Weakly-coordinating non-fluorinated diluents for local high-concentration electrolytes in advanced lithium metal batteries

Abstract

Local high-concentration electrolytes (LHCEs) resolve the contradiction between ion transport efficiency and interface stability of traditional electrolytes in lithium metal batteries (LMBs) through the innovative design of macroscopically low viscosity and locally high concentration. Nevertheless, fluorinated diluents widely used in current LHCEs possess inherent defects, including high environmental toxicity, poor biodegradability, and high synthesis costs, which severely restrict the sustainable and large-scale application of LMBs.

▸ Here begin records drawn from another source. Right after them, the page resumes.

(* ===== verification/PstreeIds.v ===== *)
(** * Sessions, groups and clone flags: the preparation of the tree (pstree.c) and the forking of the tasks (cr-restore.c)

    The tree that was read is completed by helper tasks, so that every task can be born in its session, and then forked from its root. *)
From S2P Require Import Prelude.
From S2P Require Import Pstree.
Import Pstree.Pstree.
#[local] Open Scope cmon_scope.

Module PstreeIds.

Definition CLONE_FS : Z := 0x200.
Definition CLONE_FILES : Z := 0x400.
Definition CLONE_NEWNS : Z := 0x20000.
Definition CLONE_NEWCGROUP : Z := 0x02000000.
Definition CLONE_NEWTIME : Z := 0x80.
Definition CLONE_NEWUTS : Z := 0x04000000.
Definition CLONE_NEWIPC : Z := 0x08000000.
Definition CLONE_NEWUSER : Z := 0x10000000.
Definition CLONE_NEWPID : Z := 0x20000000.
Definition CLONE_NEWNET : Z := 0x40000000.
Definition CLONE_ALLNS : Z :=
  Z.lor CLONE_NEWPID (Z.lor CLONE_NEWNET (Z.lor CLONE_NEWIPC (Z.lor CLONE_NEWUTS (Z.lor CLONE_NEWNS (Z.lor CLONE_NEWUSER (Z.lor CLONE_NEWCGROUP CLONE_NEWTIME)))))).
Definition CLONE_SUBNS : Z := Z.lor CLONE_NEWNS CLONE_NEWNET.
Definition RESERVED_PIDS : Z := 300.
Definition INIT_PID : Z := 1.

(** ** Shared descriptor tables: [shared_fdt_prepare] of files.c *)
Definition shared_fdt_prepare (x : Z) : M ps Z :=
  i <~ item x ;;
  match parent i with
  | None => bug
  | Some p =>
      ip <~ item p ;;
      owner <~ match fdt ip with
               | Some owner => ret owner
               | None => update p (with_fdt (Some p) (service_fd_id ip)) ;;; (fun s => Done (p, set_fdts (<[p := 1]> (fdts s)) s))
               end ;;
      fun s => match fdts s !! owner with
               | None => Bug
               | Some nr => (update x (with_fdt (Some owner) nr) ;;; (fun s => Done (0, set_fdts (<[owner := nr + 1]> (fdts s)) s))) s
               end
  end.

Definition init_pstree_helper (x : Z) : M ps Z :=
  i <~ item x ;;
  bug_on (bool_decide (parent i = None)) ;;;
  update x (fun i => with_clone_flags (Z.lor CLONE_FILES CLONE_FS) (with_state TASK_HELPER i)) ;;;
  r <~ shared_fdt_prepare x ;;
  if r <? 0 then ret (-1) else fun s => Done (0, count_helper s).

(** ** A shell job takes the session and the group of the restoring task *)
Section ShellJob.
Variables (shell_job : bool) (current_sid current_gid : Z).

Definition replace_sid (old : Z) (x : Z) : M ps (option Z) :=
  i <~ item x ;; (if sid i =? old then update x (fun i => with_groups (pgid i) current_sid i) else ret tt) ;;; ret None.
Definition replace_pgid (old : Z) (x : Z) : M ps (option Z) :=
  i <~ item x ;; (if pgid i =? old then update x (fun i => with_groups current_gid (sid i) i) else ret tt) ;;; ret None.

Definition prepare_pstree_for_shell_job : M ps Z := fun s =>
  match root_item s with
  | None => Bug
  | Some r =>
      (if negb shell_job then ret 0 else
       ir <~ item r ;;
       if sid ir =? r then ret 0 else
       for_each_pstree_item (replace_sid (sid ir)) ;;;
       ir <~ item r ;;
       if pgid ir =? r then ret 0 else
       _ <~ lookup_create_item current_sid ;;
       for_each_pstree_item (replace_pgid (pgid ir)) ;;;
       _ <~ lookup_create_item current_gid ;;
       ret 0) s
  end.
End ShellJob.

(** ** Clone flags *)
Definition get_clone_mask (i p : kobj_ids) : Z :=
  let bit (b : bool) f := if b then f else 0 in
  Z.lor (bit (files_id i =? files_id p) CLONE_FILES)
  (Z.lor (bit (negb (pid_ns_id i =? pid_ns_id p)) CLONE_NEWPID)
  (Z.lor (bit (negb (net_ns_id i =? net_ns_id p)) CLONE_NEWNET)
  (Z.lor (bit (negb (ipc_ns_id i =? ipc_ns_id p)) CLONE_NEWIPC)
  (Z.lor (bit (negb (uts_ns_id i =? uts_ns_id p)) CLONE_NEWUTS)
  (Z.lor (bit (negb (time_ns_id i =? time_ns_id p)) CLONE_NEWTIME)
  (Z.lor (bit (negb (mnt_ns_id i =? mnt_ns_id p)) CLONE_NEWNS)
         (bit (negb (user_ns_id i =? user_ns_id p)) CLONE_NEWUSER))))))).

Section KobjIds.
Variable root_ids : option kobj_ids.

Definition kobj_ids_step (r x : Z) : M ps (option Z) :=
  i <~ item x ;;
  match ids i with
  | None => ret (if x =? r then Some (-1) else None)
  | Some k =>
      kp <~ match parent i with Some p => ip <~ item p ;; ret (ids ip) | None => ret root_ids end ;;
      match kp with
      | None => ret (Some (-1))
      | Some kp =>
          let cflags := get_clone_mask k kp in
          e <~ (if has cflags CLONE_FILES then
                  match parent i with
                  | None => ret (Some (-1))
                  | Some _ => rc <~ shared_fdt_prepare x ;; ret (if rc =? 0 then None else Some rc)
                  end
                else ret None) ;;
          match e with
          | Some e => ret (Some e)
          | None =>
              update x (with_clone_flags (match parent i with Some _ => Z.ldiff cflags CLONE_NEWNS | None => cflags end)) ;;;
              let cflags := Z.land cflags CLONE_ALLNS in
              if x =? r then (fun s => Done (None, set_root_ns_mask cflags s))
              else fun s => Done (if Z.ldiff cflags (Z.land (root_ns_mask s) CLONE_SUBNS) =? 0 then None else Some (-1), s)
          end
      end
  end.

Definition prepare_pstree_kobj_ids : M ps Z := fun s =>
  match root_item s with
  | None => Bug
  | Some r => (e <~ for_each_pstree_item (kobj_ids_step r) ;; ret (match e with Some e => e | None => 0 end)) s
  end.
End KobjIds.

(** ** A pid for a helper *)
Definition min_pid (l : list Z) : option Z :=
  match l with [] => None | x :: l => Some (foldr Z.min x l) end.
Definition rb_first (s : ps) : option Z := min_pid (map fst (map_to_list (pids s))).
Definition rb_next (s : ps) (p : Z) : option Z := min_pid (filter (fun x => p < x) (map fst (map_to_list (pids s)))).

Fixpoint free_pid_loop (fuel : nat) (prev : Z) (s : ps) : res (Z * ps) :=
  match fuel with
  | O => NoFuel
  | S fuel =>
      let pid := prev + 1 in
      let pid := if pid <? RESERVED_PIDS then RESERVED_PIDS + 1 else pid in
      match rb_next s prev with
      | None => Done (pid, set_prev (Some prev) s)
      | Some next => if pid <? next then Done (pid, set_prev (Some prev) s) else free_pid_loop fuel next s
      end
  end.

Definition get_free_pid : M ps Z := fun s =>
  match (match prev_pid s with Some p => Some p | None => rb_first s end) with
  | None => Bug
  | Some prev => free_pid_loop (turns s) prev s
  end.

(** ** Helpers for sessions *)
(** [list_move] *)
Definition move_child (child from to : Z) : M ps unit :=
  update from (fun i => with_children (filter (fun c => c <> child) (children i)) i) ;;;
  update child (with_parent (Some to)) ;;;
  update to (fun i => with_children (child :: children i) i).

Fixpoint stack_loop (root helper : Z) (l : list Z) : M ps unit :=
  match l with
  | [] => ret tt
  | child :: l =>
      ic <~ item child ;; ih <~ item helper ;;
      (if negb (sid ic =? sid ih) || (sid ic =? child) then ret tt else move_child child root helper) ;;;
      stack_loop root helper l
  end.

(** the helper for the session of [i], a child of the root, and the list of helpers that are leaders themselves *)
Definition session_helper (root : Z) (i : pstree_item) (helpers : list Z) : M ps (option (Z * list Z)) :=
  leader <~ pstree_item_by_virt (sid i) ;;
  match leader with
  | None => bug
  | Some leader =>
      il <~ item leader ;;
      if negb (bool_decide (state il = TASK_UNDEF)) then
        pid <~ get_free_pid ;;
        if pid <? 0 then ret None else
        helper <~ lookup_create_item pid ;;
        update helper (fun h => with_parent (Some leader) (with_ids (ids il) (with_groups (pgid il) (sid i) h))) ;;;
        update leader (fun l => with_children (helper :: children l) l) ;;;
        ret (Some (helper, helpers))
      else
        ir <~ item root ;;
        update leader (fun h => with_ids (ids ir) (with_parent (Some root) (with_groups (sid i) (sid i) h))) ;;;
        ret (Some (leader, helpers ++ [leader]))
  end.

(** [list_entry(x->sibling.prev)]: the element before [x]; nothing is the head of the list *)
Fixpoint before (prev : option Z) (x : Z) (l : list Z) : option Z :=
  match l with [] => prev | y :: l => if y =? x then prev else before (Some y) x l end.

(** the first loop of [prepare_pstree_ids]: [prev] is the child before the one that is looked at *)
Fixpoint helpers_loop (fuel : nat) (root : Z) (prev : option Z) (helpers : list Z) : M ps (Z * list Z) :=
  match fuel with
  | O => fun _ => NoFuel
  | S fuel =>
      ir <~ item root ;;
      match (match prev with Some p => after p (children ir) | None => children ir end) with
      | [] => ret (0, helpers)
      | x :: rest =>
          i <~ item x ;;
          if (sid i =? sid ir) || (sid i =? x) then helpers_loop fuel root (Some x) helpers
          else
            h <~ session_helper root i helpers ;;
            match h with
            | None => ret (0, helpers)
            | Some (helper, helpers) =>
                r <~ init_pstree_helper helper ;;
                if negb (r =? 0) then ret (-1, helpers)
                else
                  ir <~ item root ;;
                  let prev := before None x (children ir) in
                  stack_loop root helper (x :: rest) ;;; helpers_loop fuel root prev helpers
            end
      end
  end.

(** ** Tasks that were forked before their parent left the session *)
Fixpoint born_loop (fuel : nat) (s0 : Z) (p : option Z) : M ps (option Z) :=
  match fuel with
  | O => fun _ => NoFuel
  | S fuel =>
      match p with
      | None => ret (Some (-1))
      | Some p =>
          if p =? s0 then ret None
          else
            ip <~ item p ;;
            if negb (born_sid ip =? -1) && negb (born_sid ip =? s0) then ret (Some (-1))
            else update p (with_born_sid s0) ;;; born_loop fuel s0 (parent ip)
      end
  end.

Definition born_step (x : Z) : M ps (option Z) :=
  i <~ item x ;;
  match parent i with
  | None => ret None
  | Some p =>
      if bool_decide (state i = TASK_HELPER) then ret None
      else if sid i =? x then ret None
      else
        ip <~ item p ;;
        if sid ip =? sid i then ret None else fun s => born_loop (turns s) (sid i) (Some p) s
  end.

(** ** Helpers for process groups *)
Definition group_step (current_pgid : Z) (x : Z) : M ps (option Z) :=
  i <~ item x ;;
  if (pgid i =? 0) || (x =? pgid i) then ret None
  else fun s =>
    match pstree_pid_by_virt s (pgid i) with
    | None => Bug
    | Some Thread => Bug
    | Some (Item ig) =>
        (if negb (bool_decide (state ig = TASK_UNDEF)) then update x (with_pgrp_leader (Some (pgid i))) ;;; ret None
         else if current_pgid =? pgid i then ret None
         else
           let helper := pgid i in
           update helper (fun h => with_ids (ids i) (with_parent (Some x) (with_groups (pgid i) (sid i) h))) ;;;
           r <~ init_pstree_helper helper ;;
           if negb (r =? 0) then ret (Some (-1))
           else
             update x (fun i => with_pgrp_leader (Some helper) (with_children (helper :: children i) i)) ;;; ret None) s
    end.

Definition prepare_pstree_ids (current_pgid : Z) : M ps Z := fun s =>
  match root_item s with
  | None => Bug
  | Some r =>
      (h <~ (fun s => helpers_loop (turns s) r None [] s) ;;
       if negb (fst h =? 0) then ret (-1) else
       e <~ for_each_pstree_item born_step ;;
       match e with
       | Some e => ret e
       | None =>
           update r (fun i => with_children (snd h ++ children i) i) ;;;
           e <~ for_each_pstree_item (group_step current_pgid) ;;
           ret (match e with Some e => e | None => 0 end)
       end) s
  end.

(** ** The whole preparation *)
Section PreparePstree.
(** the ids of the tasks and of the restoring task, --shell-job, session and group of the restoring task, pid_max of the kernel and whether it can be raised *)
Variables (read_pstree_ids : Z -> option (option kobj_ids)) (root_ids : option kobj_ids) (shell_job : bool) (current_sid current_gid kpid_max : Z) (set_kpid_max : Z -> bool).

Definition push_pid_max (r : Z) : M ps Z := fun s =>
  Done (if (r =? 0) && negb (kpid_max =? 0) && (kpid_max <? pid_max s) && negb (set_kpid_max (pid_max s + 1)) then -1 else r, s).

Definition prepare_pstree (img : list pstree_entry) : M ps Z :=
  r <~ read_pstree_image read_pstree_ids img ;;
  r <~ push_pid_max r ;;
  r <~ (if r =? 0 then prepare_pstree_for_shell_job shell_job current_sid current_gid else ret r) ;;
  r <~ (if r =? 0 then prepare_pstree_kobj_ids root_ids else ret r) ;;
  if r =? 0 then prepare_pstree_ids current_gid else ret r.
End PreparePstree.

(** ** The forking of the tree (cr-restore.c) *)
Definition restore_before_setsid (i child : pstree_item) : bool :=
  let csid := if born_sid child =? -1 then sid child else born_sid child in
  born_sid i =? csid.

Section Fork.
Variable s : ps.

(** The session of task [x], which was born in the session [cur]: nothing when the task exits with an error. *)
Definition restore_sid (x : Z) (i : pstree_item) (cur : Z) : option Z :=
  if x =? sid i then Some x
  else if cur =? sid i then Some cur
  else if bool_decide (root_item s = Some x) && negb (x =? INIT_PID) then Some cur
  else None.

Definition get_item (x : Z) : res pstree_item := match pids s !! x with Some (Item i) => Done i | _ => Bug end.

(** the children that are forked before or after the task has its session; [f] is [restore_task] *)
Fixpoint fork_loop (f : Z -> res (option (list (Z * Z)))) (i : pstree_item) (before : bool) (cur : Z) (l : list Z) : res (option (list (Z * Z))) :=
  match l with
  | [] => Done (Some [])
  | c :: l =>
      let* ic := get_item c in
      if negb (Bool.eqb (restore_before_setsid i ic) before) then fork_loop f i before cur l
      else if before && negb (born_sid ic =? -1) && negb (cur =? born_sid ic) then Bug
      else
        let* a := f c in
        let* b := fork_loop f i before cur l in
        Done (match a, b with Some a, Some b => Some (a ++ b) | _, _ => None end)
  end.

(** [restore_task_with_children] and [create_children_and_session]: the sessions of the task and of all tasks below it *)
Fixpoint restore_task (fuel : nat) (x cur : Z) : res (option (list (Z * Z))) :=
  match fuel with
  | O => NoFuel
  | S fuel =>
      let* i := get_item x in
      match (match parent i with None => restore_sid x i cur | Some _ => Some cur end) with
      | None => Done None
      | Some cur =>
          let* a := fork_loop (fun c => restore_task fuel c cur) i true cur (children i) in
          match (match parent i with Some _ => restore_sid x i cur | None => Some cur end) with
          | None => Done None
          | Some mine =>
              let* b := fork_loop (fun c => restore_task fuel c mine) i false mine (children i) in
              Done (match a, b with Some a, Some b => Some ((x, mine) :: a ++ b) | _, _ => None end)
          end
      end
  end.
End Fork.
End PstreeIds.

Recently, non-fluorinated diluents have attracted growing attention as viable alternatives, yet their roles remain insufficiently understood and often oversimplified as inert viscosity modifiers. In this perspective, we systematically classify non-fluorinated diluents into chlorinated and halogen-free systems, and further correlate their molecular structures with solvation behavior, interfacial chemistry, and electrochemical performance. By critically analyzing recent advances, we reveal that non-fluorinated diluents are not intrinsically benign or universally inert; instead, their effectiveness arises from a delicate balance between weak interactions, transport regulation, and interphase formation. Finally, we outline key challenges and future directions, including parameter-guided molecular design, multi-component electrolyte engineering, advanced in situ characterization, and sustainability-driven evaluation. This perspective aims to provide comprehensive theoretical support for the structural optimization of non-fluorinated diluents and the innovation of electrolyte formulations, thus promoting the technological progress and industrialization of LMBs.